The primary aim of surgical treatment is complete removal of the lesion, while achieving the best aesthetic result as a main secondary goal. A 0.3 to 1 cm safety margin usually ensures a complete removal rate of 95%; unfortunately, radical surgical techniques may result in poor cosmetic outcomes depending on the site of BCC (17). In this cohort, the safety resection margin ranged from 4.5 to 9 mm, with a 98.7% complete removal rate, indicting the commonly-accepted surgical margin was adequate to ensure peripheral clearance in our experience. In this cohort, 72.5% of cases received primary closure while 26.1% required local flap surgery and 1.4% received a full-thickness skin graft. The high rate of direct closure may be explained by increased early diagnosis. As previously reported, BCC mostly occurs on the upper portion of the body and has a slow rate of growth, thus early diagnosis is usually relatively achievable. Indeed early diagnosis is mandatory in order to achieve the optimal surgical outcome, since smaller tumors generally require less invasive surgical procedures. Moreover, none of the patients in this cohort required topical medical therapy thanks to the high rate of early diagnosis.

Patients presenting with an NMSC are at a high risk of subsequent NMSC within the first year (42). Frankel et al.reported that 52% of patients developed subsequent NMSC within five years of therapy for the first skin cancer (43).

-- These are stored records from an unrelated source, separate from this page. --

(* ===== verification/Meta.v ===== *)
(** * Topic metadata (src/meta.c)

    The metadata of a topic is a JSON text.  Each reader is a callback over the tokens of the
    parser, with its own small state.  A callback that faults leaves the fault in its state and
    stops the parse ([lift]).  [addr] is the numeric value of a pointer, which shows where a
    narrow member of the value union is written over a pointer. *)

From Stdlib Require Import Strings.String.
From S2P Require Import Prelude Float Cstr ErrorCode Time Union Json.

Definition EC_NOT_FOUND : Z := ec_code NOT_FOUND.

Definition dtype_map : list (cstr * Z) :=
  Eval cbv in map (fun '(n, t) => (str n, t))
    [("str", JSDRV_UNION_STR); ("json", JSDRV_UNION_JSON); ("bin", JSDRV_UNION_BIN);
     ("std", JSDRV_UNION_BIN); ("stdmsg", JSDRV_UNION_BIN); ("frm", JSDRV_UNION_BIN);
     ("frame", JSDRV_UNION_BIN); ("u8", JSDRV_UNION_U8); ("u16", JSDRV_UNION_U16);
     ("u32", JSDRV_UNION_U32); ("u64", JSDRV_UNION_U64); ("i8", JSDRV_UNION_I8);
     ("i16", JSDRV_UNION_I16); ("i32", JSDRV_UNION_I32); ("i64", JSDRV_UNION_I64);
     ("f32", JSDRV_UNION_F32); ("f64", JSDRV_UNION_F64); ("bool", JSDRV_UNION_U8)]%string.

(** [0 == jsdrv_json_strcmp(name, token)] *)
Definition token_is (name : String.string) (token : jsdrv_union_s) : res bool :=
  r ← jsdrv_json_strcmp (Some (str name)) (Some token); Ok (r =? 0).

Fixpoint dtype_find (m : list (cstr * Z)) (token : jsdrv_union_s) : res (option Z) :=
  match m with
  | [] => Ok None
  | (name, dtype) :: m' =>
      r ← jsdrv_json_strcmp (Some name) (Some token);
      if r =? 0 then Ok (Some dtype) else dtype_find m' token
  end.

(** The result code and the type, [type] when it is not written.  The name of an unknown type
    is copied into [char dtype[32]] for the log. *)
Definition dtype_lookup (token : jsdrv_union_s) (type : Z) : res (Z * Z) :=
  f ← dtype_find dtype_map token;
  match f with
  | Some dtype => Ok (0, dtype)
  | None =>
      let sz := if 32 <? size token then 32 else size token in
      dtype ← (if sz =? 0 then Ok (replicate 32 0)
               else m ← object token; mem_copy (replicate 32 0) 0 m 0 sz);
      _ ← st dtype (u32 (sz - 1)) 0;
      Ok (EC_PARAMETER_INVALID, type)
  end.

(** A callback that can fault. *)
Definition lift {S} (f : S -> jsdrv_union_s -> res (Z * S)) (u : res S) (token : jsdrv_union_s) : Z * res S :=
  match u with
  | Fault e => (1, Fault e)
  | Ok s => match f s token with Ok (rc, s) => (rc, Ok s) | Fault e => (1, Fault e) end
  end.

Section Meta.
Context (pow : f64 -> f64 -> f64) (addr : list Z -> Z).

Definition parse_with {S} (f : S -> jsdrv_union_s -> res (Z * S)) (meta : option cstr) (s : S) : res (Z * S) :=
  '(rc, u) ← jsdrv_json_parse (lift f) pow meta (Ok s);
  s ← u; Ok (rc, s).

(** ** Syntax *)

Record syntax_check_s := mk_syntax { first_seen : bool; root_is_obj : bool }.

Definition on_syntax_token (s : syntax_check_s) (token : jsdrv_union_s) : res (Z * syntax_check_s) :=
  Ok (0, if first_seen s then s else mk_syntax true (op token =? JSDRV_JSON_OBJ_START)).

Definition jsdrv_meta_syntax_check (meta : option cstr) : res Z :=
  match meta with
  | None => Ok EC_PARAMETER_INVALID
  | Some _ =>
      '(rc, s) ← parse_with on_syntax_token meta (mk_syntax false false);
      if negb (rc =? 0) then Ok rc
      else Ok (if first_seen s && root_is_obj s then 0 else EC_SYNTAX_ERROR)
  end.

(** ** Data type *)

Record dtype_s := mk_dtype { dt_dtype : Z; dt_found : bool }.

Definition on_dtype (s : dtype_s) (token : jsdrv_union_s) : res (Z * dtype_s) :=
  if op token =? JSDRV_JSON_VALUE then
    if dt_found s then
      '(rc, t) ← dtype_lookup token (dt_dtype s);
      Ok (if rc =? 0 then EC_ABORTED else rc, mk_dtype t true)
    else Ok (0, s)
  else if op token =? JSDRV_JSON_KEY then
    b ← token_is "dtype" token; Ok (0, if b : bool then mk_dtype (dt_dtype s) true else s)
  else Ok (0, s).

Definition jsdrv_meta_dtype (meta : option cstr) (dtype : option Z) : res (Z * option Z) :=
  '(rc, s) ← parse_with on_dtype meta (mk_dtype 0 false);
  if negb (rc =? 0) then Ok (rc, dtype)
  else if negb (dt_found s) then Ok (EC_NOT_FOUND, dtype)
  else Ok (0, match dtype with Some _ => Some (dt_dtype s) | None => None end).

(** ** Default value *)

Inductive default_state_e :=
  DEFAULT_ST_DTYPE_SEARCH | DEFAULT_ST_DTYPE_KEY | DEFAULT_ST_DEFAULT_SEARCH | DEFAULT_ST_DEFAULT_KEY.
#[global] Instance default_state_eq_dec : EqDecision default_state_e.
Proof. solve_decision. Defined.

Record default_s := mk_default {
  df_state : default_state_e; df_depth : Z; df_found : bool; df_value : jsdrv_union_s }.
(** [jsdrv_list_foreach(&topic->children, item)] *)
Fixpoint for_children (rec : jsdrv_pubsub_s -> tid -> res jsdrv_pubsub_s) (l : list tid) (s : jsdrv_pubsub_s) : res jsdrv_pubsub_s :=
  match l with
  | [] => Ok s
  | c :: l' => s ← rec s c; for_children rec l' s
  end.

Fixpoint unsubscribe_traverse (fuel : nat) (s : jsdrv_pubsub_s) (t : tid) (sub : jsdrv_pubsub_subscriber_s)
  : res jsdrv_pubsub_s :=
  match fuel with
  | O => Fault OutOfFuel
  | S fuel' =>
      '(_, s) ← remove_same s t sub;
      x ← get_topic s t;
      for_children (fun s c => unsubscribe_traverse fuel' s c sub) (children x) s
  end.
Definition unsubscribe_from_all (s : jsdrv_pubsub_s) (i : mid) : res jsdrv_pubsub_s :=
  m ← get_msg s i;
  match payload m with
  | PSub _ sub => unsubscribe_traverse (length (topics s)) s root_topic sub
  | _ => Fault OutOfBounds
  end.
(** *** Query *)

Definition value_i32 (v : jsdrv_union_s) : Z := i32 (inner_bits addr (Union.value v)).

Definition query_ptr (m : jsdrvp_msg_s) : res nat :=
  match payload m with PQuery _ p => Ok p | _ => Fault OutOfBounds end.
Definition read_memory (s : jsdrv_pubsub_s) (p : nat) : res jsdrv_union_s :=
  match memory s !! p with Some v => Ok v | None => Fault OutOfBounds end.

Definition query_value_copy (s : jsdrv_pubsub_s) (src : option mid) (dst : mid) : res jsdrv_pubsub_s :=
  d ← get_msg s dst;
  p ← query_ptr d;
  q ← read_memory s p;
  match src with
  | None => Ok (with_memory s p jsdrv_union_null)
  | Some src =>
      m ← get_msg s src;
      let v := m_value m in
      if jsdrv_union_is_type_ptr v then
        if negb (jsdrv_union_is_type_ptr q) then Ok (set_msg s dst (set_msg_value d (jsdrv_union_i32 EC_SYNTAX_ERROR)))
        else
          o ← object v;
          sz ← (if size v =? 0 then n ← obj_strlen o; Ok (n + 1) else Ok (size v));
          if size q <? sz then Ok (set_msg s dst (set_msg_value d (jsdrv_union_i32 EC_TOO_SMALL)))
          else
            qb ← object q;
            b ← mem_copy qb 0 o 0 sz;
            let s := with_memory s p (mk_union (type v) (flags q) (op q) (app q) (u32 sz) (Mem (Some b))) in
            Ok (set_msg s dst (set_msg_value d (jsdrv_union_i32 0)))
      else
        let s := with_memory s p v in
        Ok (set_msg s dst (set_msg_value d (jsdrv_union_i32 0)))
  end.

Definition query (s : jsdrv_pubsub_s) (i : mid) : res (Z * jsdrv_pubsub_s) :=
  m ← get_msg s i;
  match payload m with
  | PQuery b p =>
      c ← text b;
      '(topic, _) ← jsdrv_cstr_copy (Some (replicate 64 0)) (Some c) JSDRV_TOPIC_LENGTH_MAX;
      topic ← text (default [] topic);
      ch ← ld topic (len topic - 1);
      let '(topic, is_meta) :=
        if ch =? SUFFIX_QUERY_REQ then (take (length topic - 1) topic, false)
        else if ch =? SUFFIX_METADATA_REQ then (take (length topic - 1) topic, true)
        else (topic, false) in
      '(t, s) ← topic_find s topic false;
      s ← match t with
          | None => Ok (set_msg s i (set_msg_value m (jsdrv_union_i32 EC_NOT_FOUND)))
          | Some t =>
              x ← get_topic s t;
              if is_meta : bool then
                match t_meta x with
                | None => q ← read_memory s p; Ok (with_memory s p (set_type q JSDRV_UNION_NULL))
                | Some _ => query_value_copy s (t_meta x) i
                end
              else query_value_copy s (t_value x) i
          end;
      m ← get_msg s i;
      Ok (value_i32 (m_value m), s)
  | _ => Fault OutOfBounds
  end.

(** *** Publish a message *)

(** From the [switch] on: the suffix is replaced, the return code published, the message freed. *)
Definition publish_return_code (s : jsdrv_pubsub_s) (i : mid) : res jsdrv_pubsub_s :=
  m ← get_msg s i;
  sz ← obj_strlen (m_topic m);
  ch ← ld (m_topic m) (sz - 1);
  '(b, sz) ← (if is_suffix_char ch then b ← st (m_topic m) (sz - 1) 0; Ok (b, sz - 1) else Ok (m_topic m, sz));
  let s := set_msg s i (set_msg_topic m b) in
  topic ← text b;
  '(t, s) ← topic_find s topic true;
  s ← match t with
      | None => Ok s
      | Some t =>
          b ← st b sz SUFFIX_RETURN_CODE;
          b ← st b (sz + 1) 0;
          let s := set_msg s i (set_msg_topic m b) in
          '(_, s) ← publish s t i JSDRV_SFLAG_RETURN_CODE;
          Ok s
      end;
  jsdrvp_msg_free s i.

Definition publish_return_code_i32 (s : jsdrv_pubsub_s) (topic : cstr) (return_code : Z) : res jsdrv_pubsub_s :=
  '(i, s) ← jsdrvp_msg_alloc_value s topic (jsdrv_union_i32 return_code);
  publish_return_code s i.

Definition publish_meta (s : jsdrv_pubsub_s) (i : mid) : res jsdrv_pubsub_s :=
  m ← get_msg s i;
  c ← msg_text m;
  '(topic, _) ← jsdrv_cstr_copy (Some (replicate 64 0)) (Some c) JSDRV_TOPIC_LENGTH_MAX;
  topic ← text (default [] topic);
  _ ← ld topic (len topic - 1);
  '(t, s) ← topic_find s (take (length topic - 1) topic) true;
  match t with
  | None => jsdrvp_msg_free s i
  | Some t =>
      x ← get_topic s t;
      s ← match t_meta x with Some old => jsdrvp_msg_free s old | None => Ok s end;
      m ← get_msg s i;
      let v := m_value m in
      s ← (if size v =? 0 then
             o ← object v; n ← obj_strlen o;
             Ok (set_msg s i (set_msg_value m (mk_union (type v) (flags v) (op v) (app v) (u32 (n + 1)) (Union.value v))))
           else Ok s);
      let s := set_topic s t (set_meta_of x (Some i)) in
      '(_, s) ← publish s t i JSDRV_SFLAG_METADATA_RSP;
      Ok s
  end.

Nevertheless we did not observe either recurrence or any newly-onset lesions within the first year of follow-up in this cohort.

This was a single center analysis of a small number of patients and therefore has several limitations. This data may not represent the most common sites of occurrence of BCC nor provide a general consensus for the treatment of BCC; multi-center studies of larger populations may help to precisely define the characteristics and optimal treatment for BCC. However, our work reflects the previously described shift in the incidence of BCC, which now seems to be more frequent in females. Furthermore, our data strengthens the association between UVR exposure and BCC and validates surgical excision as the gold standard treatment for skin cancer. Finally, this analysis highlights the key role of early diagnosis in achieving the optimal aesthetic outcome and - within the head and neck region - confirms the predilection of BCC to occur on the nasal unit.